At my 19-week ultrasound, I was told that something was wrong with my baby's head. The doctor said that my baby had no brain. I'm sure most people wouldn't have even considered her to be alive. I was told that I could safely continue my pregnancy and allow her to die naturally, or I could induce labour and terminate the pregnancy. I chose to carry my baby to term for one simple reason: love. In my eyes there was no decision to be made. I had nothing but love and high hopes for her, and I named her Faith Hope. I cherished every moment of the pregnancy, and for five months we hoped and prayed. Then to everyone's surprise, we were blessed with 3 months and 4 days with Faith before she went to Heaven. She was the sweetest little girl... so beautiful and so full of life. I feel so blessed to be her mother.
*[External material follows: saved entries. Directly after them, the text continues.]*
(** C3: Q2Q with 'normalize' raises the zero-length exception exactly when the
    norm of the quaternion is below EPSILON (whatever other operations are
    asked for); with 'normalize' alone it otherwise returns the quaternion
    divided by its norm. *)
Theorem Q2Q_normalize (EPSILON : R) (s : store) (Q : ndarray) (a b c d : R)
    (wxyz_in : bool) :
  shape Q = [4%nat] -> elems s Q = [a; b; c; d] ->
  let norm := sqrt (a * a + b * b + c * c + d * d) in
  (forall op, contains "normalize" op = true ->
     ((norm < EPSILON)%R ->
        fst (Q2Q EPSILON Q op wxyz_in s)
        = Raise (Exception "Invalid input with zero length")) /\
     (~ (norm < EPSILON)%R ->
        is_ok (fst (Q2Q EPSILON Q op wxyz_in s)) = true)) /\
  (~ (norm < EPSILON)%R ->
     exists out s',
       Q2Q EPSILON Q ["normalize"%string] wxyz_in s = (Ok out, s') /\
       shape out = [4%nat] /\
       elems s' out = [a / norm; b / norm; c / norm; d / norm]%R) /\
  (a = 2%R -> b = 0%R -> c = 0%R -> d = 0%R -> ~ (2 < EPSILON)%R ->
     exists out s',
       Q2Q EPSILON Q ["normalize"%string] wxyz_in s = (Ok out, s') /\
       elems s' out = [1; 0; 0; 0]%R).
Proof.
  intros Hs He norm.
  pose proof (quaternion_is_vector s Q Hs He) as Hv.
  assert (Hn : sqrt (sum_sq [a; b; c; d]) = norm)
    by (unfold norm; now rewrite sum_sq_4).
  assert (Hval : ~ (norm < EPSILON)%R ->
     exists out s',
       Q2Q EPSILON Q ["normalize"%string] wxyz_in s = (Ok out, s') /\
       shape out = [4%nat] /\
       elems s' out = [a / norm; b / norm; c / norm; d / norm]%R).
  { intros Hge.
    destruct (@Q2Q_value_ok EPSILON ["normalize"%string] wxyz_in s Q [4%nat]
                [a / norm; b / norm; c / norm; d / norm]%R Hv)
      as (out & s' & E & _ & So & Eo).
    + unfold q2q_value. cbn [contains existsb String.eqb Ascii.eqb Bool.eqb orb].
      rewrite He, Hn.
      destruct (Rlt_dec norm EPSILON); [contradiction|]. reflexivity.
    + exists out, s'. auto. }
  split; [|split; [exact Hval|]].
  - intros op Hop. split; intros Hlt.
    + destruct (@Q2Q_value_raise EPSILON op wxyz_in s Q
                  (Exception "Invalid input with zero length") Hv)
        as (s' & E & _).
      * unfold q2q_value. rewrite Hop, He, Hn.
        destruct (Rlt_dec norm EPSILON); [reflexivity | contradiction].
      * now rewrite E.
    + assert (exists sh r, q2q_value EPSILON op wxyz_in (elems s Q)
                           = Ok (sh, r)) as (sh & r & Hg).
      { unfold q2q_value. rewrite Hop, He, Hn.
        destruct (Rlt_dec norm EPSILON); [contradiction|].
        destruct (contains "halfspace" op), wxyz_in;
          cbn [map List.length nth Nat.ltb Nat.leb];
          repeat match goal with
                 | |- context [Rlt_dec ?x ?y] => destruct (Rlt_dec x y)
                 end;
          destruct (contains "change_order" op); cbn; eauto. }
      destruct (Q2Q_value_ok EPSILON op wxyz_in s Hv Hg) as (out & s' & E & _).
      now rewrite E.
  - intros -> -> -> -> Hge.
    assert (N2 : norm = 2%R).
    { unfold norm.
      replace (2 * 2 + 0 * 0 + 0 * 0 + 0 * 0)%R with (2 * 2)%R by ring.
      apply sqrt_square. lra. }
    rewrite N2 in Hval. destruct (Hval Hge) as (out & s' & E & _ & Eo).
    exists out, s'. split; [exact E|]. rewrite Eo.
    repeat f_equal; lra.
Qed.

Lemma Q2Q_normalize_witness :
  shape (vector0 4) = [4%nat] /\
  elems (store_of [2; 0; 0; 0]%R) (vector0 4) = [2; 0; 0; 0]%R /\
  exists out s',
    Q2Q (1 / 1000) (vector0 4) ["normalize"%string] true (store_of [2; 0; 0; 0]%R)
    = (Ok out, s') /\
    elems s' out = [1; 0; 0; 0]%R.
Proof.
  split; [reflexivity|]. split; [reflexivity|].
  apply (@Q2Q_normalize (1 / 1000) (store_of [2; 0; 0; 0]%R) (vector0 4) 2 0 0 0 true
           eq_refl eq_refl); try reflexivity.
  lra.
Defined.


(** C8: Q2Q with 'change_order' alone reorders the components: a quaternion
    declared (w,x,y,z) comes back as (x,y,z,w), and one declared (x,y,z,w)
    comes back as (w,x,y,z). *)
Theorem Q2Q_change_order (EPSILON : R) (s : store) (Q : ndarray)
    (q0 q1 q2 q3 : R) :
  shape Q = [4%nat] -> elems s Q = [q0; q1; q2; q3] ->
  (exists out s',
     Q2Q EPSILON Q ["change_order"%string] true s = (Ok out, s') /\
     shape out = [4%nat] /\ elems s' out = [q1; q2; q3; q0]) /\
  (exists out s',
     Q2Q EPSILON Q ["change_order"%string] false s = (Ok out, s') /\
     shape out = [4%nat] /\ elems s' out = [q3; q0; q1; q2]).
Proof.
  intros Hs He.
  pose proof (quaternion_is_vector s Q Hs He) as Hv.
  split.
  - destruct (@Q2Q_value_ok EPSILON ["change_order"%string] true s Q [4%nat]
                [q1; q2; q3; q0] Hv) as (out & s' & E & _ & So & Eo).
    + unfold q2q_value. rewrite He. reflexivity.
    + exists out, s'. auto.
  - destruct (@Q2Q_value_ok EPSILON ["change_order"%string] false s Q [4%nat]
                [q3; q0; q1; q2] Hv) as (out & s' & E & _ & So & Eo).
    + unfold q2q_value. rewrite He. reflexivity.
    + exists out, s'. auto.
Qed.

Lemma Q2Q_change_order_witness :
  shape (vector0 4) = [4%nat] /\
  elems (store_of [1; 2; 3; 4]%R) (vector0 4) = [1; 2; 3; 4]%R /\
  exists out s',
    Q2Q (1 / 1000) (vector0 4) ["change_order"%string] true
        (store_of [1; 2; 3; 4]%R) = (Ok out, s') /\
    shape out = [4%nat] /\ elems s' out = [2; 3; 4; 1]%R.
Proof.
  split; [reflexivity|]. split; [reflexivity|].
  exact (proj1 (@Q2Q_change_order (1 / 1000) (store_of [1; 2; 3; 4]%R)
                  (vector0 4) 1 2 3 4 eq_refl eq_refl)).
Defined.

(** C10: Q2Q with 'halfspace' alone reads the scalar component at index 0 when
    the input is declared (w,x,y,z) and at index 3 when it is declared
    (x,y,z,w); it negates the whole quaternion when that component is
    negative and leaves it as it is otherwise, so that the scalar component
    of the result is never negative. *)
Theorem Q2Q_halfspace (EPSILON : R) (s : store) (Q : ndarray)
    (q0 q1 q2 q3 : R) (wxyz_in : bool) :
  shape Q = [4%nat] -> elems s Q = [q0; q1; q2; q3] ->
  let w_idx := if wxyz_in then 0%nat else 3%nat in
  let w := nth w_idx [q0; q1; q2; q3] 0%R in
  exists out s',
    Q2Q EPSILON Q ["halfspace"%string] wxyz_in s = (Ok out, s') /\
    shape out = [4%nat] /\
    elems s' out = (if Rlt_dec w 0 then [- q0; - q1; - q2; - q3]
                    else [q0; q1; q2; q3])%R /\
    (0 <= nth w_idx (elems s' out) 0)%R.
Proof.
  intros Hs He w_idx w.
  pose proof (quaternion_is_vector s Q Hs He) as Hv.
  destruct (@Q2Q_value_ok EPSILON ["halfspace"%string] wxyz_in s Q [4%nat]
              (if Rlt_dec w 0 then [- q0; - q1; - q2; - q3]
               else [q0; q1; q2; q3])%R Hv)
    as (out & s' & E & _ & So & Eo).
  - unfold q2q_value. rewrite He. unfold w, w_idx.
    destruct wxyz_in; cbn [contains existsb String.eqb Ascii.eqb Bool.eqb orb
                           List.length Nat.ltb Nat.leb nth map];
      match goal with |- context [Rlt_dec ?x 0] => destruct (Rlt_dec x 0) end;
      cbn; repeat f_equal; ring.
  - exists out, s'. splits; auto.
    rewrite Eo. unfold w, w_idx.
    destruct wxyz_in; cbn [nth];
      match goal with |- context [Rlt_dec ?x 0] => destruct (Rlt_dec x 0) end;
      cbn [nth]; lra.
Qed.

Lemma Q2Q_halfspace_witness :
  shape (vector0 4) = [4%nat] /\
  elems (store_of [0; 0; 0; -1]%R) (vector0 4) = [0; 0; 0; -1]%R /\
  exists out s',
    Q2Q (1 / 1000) (vector0 4) ["halfspace"%string] false
        (store_of [0; 0; 0; -1]%R) = (Ok out, s') /\
    elems s' out = [-0; -0; -0; - -1]%R.
Proof.
  split; [reflexivity|]. split; [reflexivity|].
  destruct (@Q2Q_halfspace (1 / 1000) (store_of [0; 0; 0; -1]%R) (vector0 4)
              0 0 0 (-1) false eq_refl eq_refl)
    as (out & s' & E & _ & Eo & _).
  exists out, s'. split; [exact E|]. rewrite Eo. cbn [nth].
  destruct (Rlt_dec (-1) 0); [reflexivity | lra].
Defined.
(** Both drives are dominated by a geometric sequence of ratio [0.96]. *)
Lemma ticks_geometric (n : nat) (s : InputSystem.t) :
  quiet s ->
  0 <= alphaValue s -> 0 <= betaValue s -> 0 <= keyActivityLevel s ->
  alphaValue (ticks n s) <= alphaValue s * 0.96 ^ n /\
  betaValue (ticks n s) + 15 * keyActivityLevel (ticks n s)
    <= (betaValue s + 15 * keyActivityLevel s) * 0.96 ^ n.
Proof.
  intros Hq Ha Hb Hk. induction n as [|n (IHa & IHb)].
  - simpl. split; lra.
  - destruct (ticks_step n s Hq) as (Ea & Ek & Eb).
    destruct (ticks_nonneg n s Hq Ha Hb Hk) as (Na & Nb & Nk).
    rewrite Ea, Ek, Eb.
    assert (Hpow : 0 <= 0.96 ^ n) by (apply pow_le; lra).
    change (0.96 ^ S n) with (0.96 * 0.96 ^ n).
    split; nra.
Qed.

End Tracker.

(** C9, as the code has it.  From a tracker at rest with both drives and
    the key activity in [[0,1]], under ticks with no event: [alphaValue]
    never increases (each tick multiplies it by 0.8); neither drive becomes
    negative; both converge to 0; each tick gives
    [betaValue' = 0.7 * betaValue + 0.1425 * keyActivityLevel], so
    [betaValue] does not increase on a tick exactly when
    [0.1425 * keyActivityLevel <= 0.3 * betaValue], and on every tick when
    the key activity starts at 0. *)
Theorem quiet_ticks_decay (s : InputSystem.t) :
  quiet s ->
  0 <= InputSystem.alphaValue s <= 1 ->
  0 <= InputSystem.betaValue s <= 1 ->
  0 <= InputSystem.keyActivityLevel s <= 1 ->
  (forall n, InputSystem.alphaValue (InputSystem.ticks (S n) s)
             = 0.8 * InputSystem.alphaValue (InputSystem.ticks n s) /\
             InputSystem.alphaValue (InputSystem.ticks (S n) s)
             <= InputSystem.alphaValue (InputSystem.ticks n s)) /\
  (forall n, 0 <= InputSystem.alphaValue (InputSystem.ticks n s) /\
             0 <= InputSystem.betaValue (InputSystem.ticks n s)) /\
  (forall eps, 0 < eps ->
     exists N, forall n, (N <= n)%nat ->
       InputSystem.alphaValue (InputSystem.ticks n s) < eps /\
       InputSystem.betaValue (InputSystem.ticks n s) < eps) /\
  (forall n,
     InputSystem.betaValue (InputSystem.ticks (S n) s)
       = 0.7 * InputSystem.betaValue (InputSystem.ticks n s)
         + 0.1425 * InputSystem.keyActivityLevel (InputSystem.ticks n s) /\
     (InputSystem.betaValue (InputSystem.ticks (S n) s)
        <= InputSystem.betaValue (InputSystem.ticks n s)
      <-> 0.1425 * InputSystem.keyActivityLevel (InputSystem.ticks n s)
            <= 0.3 * InputSystem.betaValue (InputSystem.ticks n s))) /\
  (InputSystem.keyActivityLevel s = 0 ->
     forall n, InputSystem.betaValue (InputSystem.ticks (S n) s)
               <= InputSystem.betaValue (InputSystem.ticks n s)).
Proof.
  intros Hq [Ha0 Ha1] [Hb0 Hb1] [Hk0 Hk1].
  split; [|split; [|split; [|split]]].
  - intros n. destruct (ticks_step n s Hq) as (Ea & _ & _).
    destruct (ticks_nonneg n s Hq Ha0 Hb0 Hk0) as (Na & _ & _).
    rewrite Ea. split; lra.
  - intros n. destruct (ticks_nonneg n s Hq Ha0 Hb0 Hk0) as (Na & Nb & _).
    split; assumption.
  - intros eps Heps.
    assert (Hr : Rabs 0.96 < 1) by (rewrite Rabs_pos_eq; lra).
    assert (He : 0 < eps / 16) by lra.
    destruct (pow_lt_1_zero 0.96 Hr (eps / 16) He) as [N HN].
    exists N. intros n Hn.
    assert (Hp : 0.96 ^ n < eps / 16).
    { specialize (HN n Hn). rewrite Rabs_pos_eq in HN; [exact HN|].
      apply pow_le; lra. }
    assert (Hp0 : 0 <= 0.96 ^ n) by (apply pow_le; lra).
    destruct (ticks_geometric n s Hq Ha0 Hb0 Hk0) as (Ga & Gb).
    destruct (ticks_nonneg n s Hq Ha0 Hb0 Hk0) as (Na & Nb & Nk).
    split; nra.
  - intros n. destruct (ticks_step n s Hq) as (_ & _ & Eb).
    rewrite Eb. split; [lra|]. split; intros H; lra.
  - intros Hz n.
    assert (Hk : forall m, InputSystem.keyActivityLevel (InputSystem.ticks m s) = 0).
    { induction m as [|m IH]; [exact Hz|].
      destruct (ticks_step m s Hq) as (_ & Ek & _). rewrite Ek, IH. lra. }
    destruct (ticks_step n s Hq) as (_ & _ & Eb).
    destruct (ticks_nonneg n s Hq Ha0 Hb0 Hk0) as (_ & Nb & _).
    rewrite Eb, Hk. lra.
Qed.

Lemma quiet_ticks_decay_witness :
  quiet residual /\
  0 <= InputSystem.alphaValue residual <= 1 /\
  0 <= InputSystem.betaValue residual <= 1 /\
  0 <= InputSystem.keyActivityLevel residual <= 1 /\
  0 <= InputSystem.betaValue (InputSystem.ticks 3 residual).
Proof.
  assert (Hq : quiet residual) by (repeat split; reflexivity).
  assert (Ha : 0 <= InputSystem.alphaValue residual <= 1) by (simpl; lra).
  assert (Hb : 0 <= InputSystem.betaValue residual <= 1) by (simpl; lra).
  assert (Hk : 0 <= InputSystem.keyActivityLevel residual <= 1) by (simpl; lra).
  destruct (quiet_ticks_decay residual Hq Ha Hb Hk) as (_ & Hn & _).
  repeat split; try (simpl; lra); try reflexivity.
  apply (Hn 3%nat).
Defined.

(** The state [residual] is one the page produces: five presses of one
    key and its release, before the first tick. *)
Lemma residual_reached :
  InputSystem._handleKeyUp "a"
    (Nat.iter 5 (InputSystem._handleKeyDown "a") InputSystem.new) = residual.
Proof.
  unfold InputSystem._handleKeyUp.
  rewrite bool_decide_eq_true_2 by (cbn; set_solver).
  cbn. unfold residual. f_equal.
  rewrite (Rmin_right 1.0 (0 + 0.2)) by lra.
  rewrite (Rmin_right 1.0 (0 + 0.2 + 0.2)) by lra.
  rewrite (Rmin_right 1.0 (0 + 0.2 + 0.2 + 0.2)) by lra.
  rewrite (Rmin_right 1.0 (0 + 0.2 + 0.2 + 0.2 + 0.2)) by lra.
  rewrite (Rmin_right 1.0 (0 + 0.2 + 0.2 + 0.2 + 0.2 + 0.2)) by lra.
  lra.
Qed.
(** * Crossword CSP solver (crossword/generate.py): model and properties

    The development embeds the methods of [CrosswordCreator]:
    node consistency, [revise], [ac3], the [consistent] predicate and the
    backtracking search, and proves the properties stated about them.

    Modelling conventions.
    - A Python [set] is a [gset]; where the program iterates over a set
      the order is the one given by an [IterOrder], an arbitrary
      enumeration of the set, so every theorem holds whatever order the
      interpreter happens to use.
    - A Python exception is the [Raise] outcome of a computation; the
      mutable [self.domains] is threaded explicitly, and the state at the
      point of the raise is kept.
    - Assignments are [dict] objects living in a heap of references, since
      [backtrack] passes them around and copies them. *)

From Stdlib Require Import Ascii String.
From stdpp Require Import gmap strings list fin_maps sorting.


(** ** Outcomes of a Python computation *)

Inductive exn := KeyError | TypeError | IndexError | ValueError.

Inductive outcome (A : Type) :=
  | Ok (a : A)
  | Raise (e : exn)
  | OutOfFuel.
Arguments Ok {A} a.
Arguments Raise {A} e.
Arguments OutOfFuel {A}.

Definition obind {A B} (m : outcome A) (k : A → outcome B) : outcome B :=
  match m with
  | Ok a => k a
  | Raise e => Raise e
  | OutOfFuel => OutOfFuel
  end.

Notation "x ←! m ; k" := (obind m (λ x, k))
  (at level 20, m at level 100, k at level 200, only parsing, right associativity).

#[global] Instance exn_eq_dec : EqDecision exn.
Proof. solve_decision. Defined.

(** ** Slots *)

Inductive Direction := ACROSS | DOWN.

#[global] Instance Direction_eq_dec : EqDecision Direction.
Proof. solve_decision. Defined.

(** Modelled from the spec: the class Variable is defined in
    crossword.py, which is not among the sources.  A slot is identified by
    (row, column, direction, length) and compared by value. *)
Record Var := mkVar {
  var_i : nat;
  var_j : nat;
  var_direction : Direction;
  var_length : nat }.

#[global] Instance Var_eq_dec : EqDecision Var.
Proof. solve_decision. Defined.

Definition Var_to_tuple (v : Var) : nat * nat * bool * nat :=
  (var_i v, var_j v,
   match var_direction v with ACROSS => true | DOWN => false end,
   var_length v).

Definition Var_of_tuple (t : nat * nat * bool * nat) : Var :=
  let '(i, j, b, n) := t in
  mkVar i j (if b then ACROSS else DOWN) n.

#[global] Instance Var_countable : Countable Var.
Proof.
  apply (inj_countable' Var_to_tuple Var_of_tuple).
  by intros [i j [] n].
Defined.

(** ** The puzzle structure *)

(** What [overlaps[x, y]] holds.  The callers unpack it into two names and
    test each against [None]; a value that is [None] itself cannot be
    unpacked. *)
Inductive overlap_entry :=
  | NoOverlap                          (* None *)
  | Offsets (i j : option nat).        (* a 2-tuple (i, j) *)

#[global] Instance overlap_entry_eq_dec : EqDecision overlap_entry.
Proof. solve_decision. Defined.

(** Modelled from the spec: the class [Crossword] is defined in
    crossword.py, which is not among the sources.  The solver consumes the
    set of slots, the candidate words, the overlap table (for a pair of
    slots either no overlap or a pair of offsets) and the method
    [neighbors]. *)
Record Crossword := mkCrossword {
  variables : gset Var;
  words : gset string;
  overlaps : gmap (Var * Var) overlap_entry;
  neighbors : Var → gset Var }.

(** ** Iteration order of sets *)

Class IterOrder := {
  iter : ∀ {A} `{Countable A}, gset A → list A;
  iter_perm : ∀ {A} `{Countable A} (s : gset A), iter s ≡ₚ elements s }.

(** The enumeration of stdpp is one such order. *)
Definition elements_order : IterOrder :=
  {| iter := λ A _ _ s, elements s;
     iter_perm := λ A _ _ s, reflexivity (elements s) |}.

(** ** Strings *)

(** [w[k]] for a non-negative offset. *)
Definition py_index (w : string) (k : nat) : outcome ascii :=
  match String.get k w with
  | Some c => Ok c
  | None => Raise IndexError
  end.

(** [w[k]] where [k] may be [None]. *)
Definition py_index_opt (w : string) (k : option nat) : outcome ascii :=
  match k with
  | Some k => py_index w k
  | None => Raise TypeError
  end.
I created this blog 10 weeks before my daughter was born. The posts here are very personal, emotional, brutally honest, and at times ungraceful. It's not easy for me to share so much of our life with the world. But it is my hope that by sharing our story, God will be glorified for all He has done for us. I also hope that this blog will reach other moms out there who are facing the same prenatal diagnosis that I did.
Our doctors firmly believed that Faith would never achieve consciousness and would likely not survive for more than a few seconds or minutes after birth. They didn't understand how she was thriving for all those weeks: how she was smiling, cooing, crying, drinking milk, breathing on her own, resisting infection, and responding to her surroundings. It is possible --all things are possible with God.